Hi,
>Le ven. 20 mars 2020 à 04:47, [email protected] <[email protected]> a écrit :
>>
>> Hi,
>>
>> >Hello.
>> >
>> >Le mer. 18 mars 2020 à 17:57, Gilles Sadowski <[email protected]> a
>> >écrit :
>> >>
>> >> Hi.
>> >>
>> >> 2020-03-18 15:10 UTC+01:00, [email protected] <[email protected]>:
>> >> > Hi,
>> >> > I have created a PR to show my aim:
>> >> > https://github.com/apache/commons-math/pull/126/files
>> >>
>> >> Am I correct that the implementations of "ClustersPointExtractor"
>> >> modify the argument of the "extract" method?
>> >> If so, that seems quite unsafe. I would not expect this behaviour
>> >> in a public API.
>> >
>> >To be clearer (hopefully): I'd contrast this (incomplete/non-compilable
>> >code):
>> >
>> >public class Extractor {
>> > T extract(List<List<T>> list);
>> >}
>>
>> I have read the exists code again, and I found "EmptyClusterStrategy"
>> and related logic only used in K-Means.

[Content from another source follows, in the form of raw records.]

Lemma groups_cons g gs : groups_ok (g :: gs) -> groups_ok gs.
Proof. intros [H1 H2]. apply Forall_cons in H1 as [_ H1]. cbn in H2. apply StronglySorted_inv in H2 as [H2 _]. done. Qed.

Lemma flat_cons g gs : flat (g :: gs) = snd g ++ flat gs.
Proof. done. Qed.

Lemma flat_snoc gs g : flat (gs ++ [g]) = flat gs ++ snd g.
Proof. unfold flat. rewrite fmap_app, concat_app. cbn. by rewrite app_nil_r. Qed.

Lemma group_sco g e : group_ok g -> e ∈ snd g -> entry_sco e = fst g.
Proof. intros [_ Hg]. rewrite Forall_forall in Hg. intros He. by apply Hg. Qed.

Lemma of_sco_group gs s es : groups_ok gs -> (s, es) ∈ gs -> of_sco s (flat gs) = es.
Proof.
  intros Hok. induction gs as [|g gs IH]; [by intros ?%not_elem_of_nil|]. intros Hin. rewrite flat_cons. unfold of_sco. rewrite List.filter_app. fold (of_sco s (flat gs)).
  pose proof (groups_NoDup _ Hok) as Hnd. cbn in Hnd. apply NoDup_cons in Hnd as [Hni _]. pose proof (go_each _ Hok) as [Hg Hgs]%Forall_cons.
  apply elem_of_cons in Hin as [<-|Hin].
  - rewrite lfilter_all; [|intros e He; apply sco_eqb_iff; by apply (group_sco _ _ Hg)]. cbn. unfold of_sco. rewrite lfilter_none; [by rewrite app_nil_r|].
    intros e (l & (g' & -> & Hg')%list_elem_of_fmap & He)%elem_of_concat. apply not_true_iff_false. rewrite sco_eqb_iff. intros <-. apply Hni. cbn.
    rewrite Forall_forall in Hgs. rewrite (group_sco g' e (Hgs _ Hg') He). by apply list_elem_of_fmap_2.
  - rewrite lfilter_none; [by apply IH; [by eapply groups_cons|]|]. intros e He. apply not_true_iff_false. rewrite sco_eqb_iff, (group_sco g e Hg He).
    intros E. apply Hni. rewrite E. by apply (list_elem_of_fmap_2 fst _ (s, es)).
Qed.

Lemma of_sco_none gs s : groups_ok gs -> s ∉ fst <$> gs -> of_sco s (flat gs) = [].
Proof.
  intros Hok Hni. apply lfilter_none. intros e (l & (g & -> & Hg)%list_elem_of_fmap & He)%elem_of_concat. apply not_true_iff_false. rewrite sco_eqb_iff. intros <-.
  apply Hni. pose proof (go_each _ Hok) as Hgs. rewrite Forall_forall in Hgs. rewrite (group_sco g e (Hgs _ Hg) He). by apply list_elem_of_fmap_2.
Qed.

Lemma flat_last gs g : groups_ok (gs ++ [g]) -> exists e, last (flat (gs ++ [g])) = Some e /\ entry_sco e = fst g.
Proof.
  intros [Hg _]. apply Forall_app in Hg as [_ [Hg _]%Forall_cons]. rewrite flat_snoc. destruct (last (snd g)) as [e|] eqn:E.
  - exists e. rewrite last_app, E. split; [done|]. apply (group_sco g e Hg). by apply last_Some_elem_of.
  - apply last_None in E. by destruct Hg.
Qed.
Lemma reachable_ok acts b : good b -> alive b -> threaded b -> Forall (valid csize max_entries) acts ->
  good (fst (act_all csize max_entries write_trigger mult b acts)) /\ alive (fst (act_all csize max_entries write_trigger mult b acts)) /\ threaded (fst (act_all csize max_entries write_trigger mult b acts)).
Proof.
  revert b. induction acts as [|a acts IH]; intros b Hg Ha Ht Hv; [done|]. apply Forall_cons in Hv as [Hva Hv]. cbn [act_all]. destruct (BridgeSpec.act _ _ _ _ a b) as [[b1 t1]|] eqn:E; [|done].
  pose proof (act_threaded a b b1 t1 Hg Ha Ht Hva E) as Ht1. apply act_step in E as [(Hg1 & _) Ha1]; [|done..]. specialize (IH b1 Hg1 Ha1 Ht1 Hv). by destruct (act_all _ _ _ _ b1 acts).
Qed.

Section Retry.
Variables (locs : list ClusterLocation) (n : nat) (start : Z) (data : list Z).
Hypothesis Hv : valid csize max_entries (Add locs n start data).
Abbreviation again := (addEntries csize max_entries write_trigger mult locs n start data).

Lemma again_spec b : good b -> alive b -> threaded b -> exists b' r, again b = (b', Ok r) /\ good b' /\ alive b' /\ threaded b' /\
  (r = false -> (lag b' <= lag b)%nat /\ lag b <> 0%nat).
Proof.
  intros Hg Ha Ht. destruct (addEntries_spec csize max_entries write_trigger mult b locs n start data (proj1 Hg) Hv) as (r & b' & E & Hok & (K1&K2&K3&K4&K5) & Hp & Hf).
  exists b', r. split_and!; [done|split; [done|by rewrite K4, (proj2 Hg)]| |intros Hgone; rewrite K3; apply Ht; by rewrite <- K2|].
  - intros E0. rewrite K1 in E0. destruct (Ha E0) as [Hp0 Hs]. by rewrite Hp, Hp0, Hs, K3, andb_false_r.
  - intros ->. destruct (Hf eq_refl) as (Hs & Hn & Hm). split.
    + unfold lag. rewrite K3, Hs, K2. destruct Hm as [[-> ->]|(_ & -> & _)]; [done|cbn; lia].
    + intros Hz. destruct (lag_zero b Ht Hz) as [Hs'|Hn']; [by rewrite Hs in Hs'|done].
Qed.

Lemma retry_lag sched b b' rs : good b -> alive b -> threaded b -> retry again sched b = Some (b', rs) -> Forall (fun r => r = Ok false) rs ->
  good b' /\ alive b' /\ threaded b' /\ (lag b' <= lag b - length (List.filter id sched))%nat.
Proof.
  revert b rs. induction sched as [|[] sched IH]; intros b rs Hg Ha Ht; cbn [retry].
  - intros [= <- <-] _. split_and!; [done|done|done|cbn; lia].
  - destruct (tick b) as [b1|] eqn:Ek; [|done]. intros Hr Hrs. destruct (tick_spec b b1 Hg Ha Ht Ek) as (Hg1 & Ha1 & Ht1 & Hl1).
    destruct (IH b1 rs Hg1 Ha1 Ht1 Hr Hrs) as (? & ? & ? & ?). split_and!; [done|done|done|]. cbn [List.filter id length]. lia.
  - destruct (again_spec b Hg Ha Ht) as (b1 & r & -> & Hg1 & Ha1 & Ht1 & Hf). destruct (retry again sched b1) as [[b2 rs2]|] eqn:Er; [|done]. cbn. intros [= <- <-] [[= ->] Hrs]%Forall_cons.
    destruct (IH b1 rs2 Hg1 Ha1 Ht1 Er Hrs) as (? & ? & ? & ?). split_and!; [done|done|done|]. destruct (Hf eq_refl) as [Hl _]. cbn [List.filter id]. lia.
Qed.
End Retry.
End Progress.

(** ** What the bridge promises when the cache keeps a log *)
Import LogSpec (Log, mkLog, items, must_get, log_add) WireSpec (wire_ok).

Class CacheSpec (c : Z) (D : Type) `{FailOverCache D} : Type := {
  tracks : D -> Log -> Prop;
  law_cache_add d l es : tracks d l -> LogSpec.legal c (LogSpec.Add es) l -> wire_ok c (LogSpec.Add es) l ->
    runs (fc_addEntries es) d (fun _ d' => tracks d' (fst (log_add es l)));
  law_cache_flush d l : tracks d l -> runs fc_flush d (fun _ d' => tracks d' l) }.

#[global] Instance ProxyCacheSpec c (Hc : StreamFacts.size_ok c) {St} `{HB : Backend.BackendStore St} `{HS : !StoreSpec.BackendStoreSpec c St} :
  CacheSpec c (@FailOverCacheProxy.Proxy St).
Proof.
  refine {| tracks := fun x l => exists m p b, ProxyFacts.connected x m p b /\ LogFacts.refines c b l |}.
  - intros x l es (m & p & b & Hx & Hr) Hleg [Hok Hf]. destruct (LogFacts.addEntries_refines c b l es Hr Hleg) as [Hr' Hs]. cbn [LogSpec.log_op] in Hok. destruct (log_add es l) as [l' r] eqn:El.
    cbn in Hok, Hr', Hs. subst r. destruct (Backend.addEntries es b) as [b' r'] eqn:Eb. cbn in Hr', Hs. subst r'.
    assert (es <> [] /\ same_ends es = true) as [Hne Hse]. { clear -El. unfold log_add in El. destruct es; [done|]. by destruct (same_ends _). }
    cbn [fc_addEntries ProxyCache]. eapply runs_mono; [apply (ProxyFacts.addEntries_call x m p b b' c es Hx Hc Hne Hf); [|done|done]|].
    + eapply Forall_impl; [exact (proj1 Hleg)|]. by intros e [].
    + intros [] x' Hx'. by exists m, p, b'.
  - intros x l (m & p & b & Hx & Hr). destruct (LogFacts.op_refines c LogSpec.FlushAll b l Hr I) as [Hr' Hs]. cbn [LogSpec.backend_op LogSpec.log_op LogSpec.quiet fst snd] in Hr', Hs.
    destruct (Backend.flush b) as [b' r] eqn:Eb. cbn in Hr', Hs. injection Hs as ->. cbn [fc_flush ProxyCache]. eapply runs_mono; [exact (ProxyFacts.flush_call x m p b b' Hx Eb)|]. intros [] x' Hx'. by exists m, p, b'.
Defined.

Section Drain.
Context (c : Z) {D : Type} `{HF : FailOverCache D} `{HC : !CacheSpec c D}.
Variables (csize max_entries write_trigger : nat) (mult : Z).

Abbreviation good := (good csize max_entries).
Abbreviation tick := (tick csize max_entries write_trigger mult).
Abbreviation deref := (deref csize).

(** A batch that the log takes; the empty one is not sent. *)
Definition acceptable (l : Log) (es : list FailOverCacheEntry) : Prop :=
  es = [] \/ (LogSpec.legal c (LogSpec.Add es) l /\ wire_ok c (LogSpec.Add es) l).
Definition added (l : Log) (es : list FailOverCacheEntry) : Log := match es with [] => l | _ => fst (log_add es l) end.

Lemma added_items l es : acceptable l es -> must_get l = false -> items (added l es) = items l ++ es /\ must_get (added l es) = false.
Proof.
  intros [->|[_ [Hok _]]] Hm; [by rewrite app_nil_r|]. destruct es as [|e es]; [done|]. unfold added. cbn [LogSpec.log_op] in Hok. unfold log_add in *.
  destruct (negb _); [done|]. rewrite Hm in *. by destruct (LogSpec.extends _ _).
Qed.

(** The thread sleeps, the cache is there. *)
Record resting (b : @AsyncBridge D) (d : D) : Prop := mkResting {
  rs_good : good b;
  rs_thread : thread_ b = Waiting;
  rs_stop : stop_ b = false;
  rs_cache : cache_ b = Some d }.

Definition round (b : @AsyncBridge D) : option AsyncBridge := tick b ≫= tick.

Lemma wake_tick b d : resting b d -> exists b1, tick b = Some b1 /\ queues_ok csize max_entries b1 /\ degraded_fun_ b1 = true /\ thread_ b1 = Working /\ stop_ b1 = false /\
  cache_ b1 = Some d /\ degraded b1 = degraded b /\
  oldOnes b1 = (if (length (oldOnes b) =? 0)%nat then newOnes b else oldOnes b) /\ newOnes b1 = (if (length (oldOnes b) =? 0)%nat then [] else newOnes b) /\ areas b1 = areas b.
Proof.
  intros [Hg Ht Hs Hc]. destruct (wake_spec csize max_entries b (proj1 Hg)) as ([] & b1 & E & Hok & _ & K1 & K2 & K3 & K4 & K5 & K6 & K7). exists b1. unfold BridgeLive.tick, BridgeSpec.act. rewrite Ht, E.
  rewrite Hs in K2, K3. split_and!; [done|done|by rewrite K4, (proj2 Hg)|done|done|by rewrite K1|done|done|done|]. injection E as <-. by destruct (_ =? 0)%nat.
Qed.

>> And the "Extractor" remove a point from exists Clusters is indeed unsuitable
>> to be a public API(as you mentioned before.)
>> I think another choice is simple make "EmptyClusterStrategy" and related
>> logic protected,
>> then it can be resuse by MiniBatchKMeans.
>>
>> Also after the "CentroidInitializer" has been move out, the
>> "KMeansPlusPlusClusterer"
>> should rename to "KMeansClusterer" with a construct parameter
>>"CentroidInitializer"
>
>If you think that it makes sense to define a class hierarchy for
>"KMeans"-based algorithms, please do so. But note that "protected"
>is only slightly better than "public" (from a maintenance POV, it isn't
>better, since we'll be required to maintain compatibility all the same).
>Perhaps the base classe(s) can be package-private...
OK, package-private on "EmptyClusterStrategy" and related logic is fine.
>
>> >
>> >with something along those lines:
>> >
>> >public class ClusterSet<T> {
>> > private Set<T> data;
>> > private List<List<T>> clusters;
>> >
>> > void remove(T e) {
>> > return data.remove(e);
>> > }
>> >
>> > public interface Visitor {
>> > T visit(List<List<T>> list);
>> > }
>> >}
>> >
>> >Key point is separation of concern (selection of element vs
>> >removal of element).
>>
>> I propose the ClusterSet should has more member like "distanceMeasure"
>> to store origin clustering parameters,
>> or to accelerate or support cluster finding or point finding.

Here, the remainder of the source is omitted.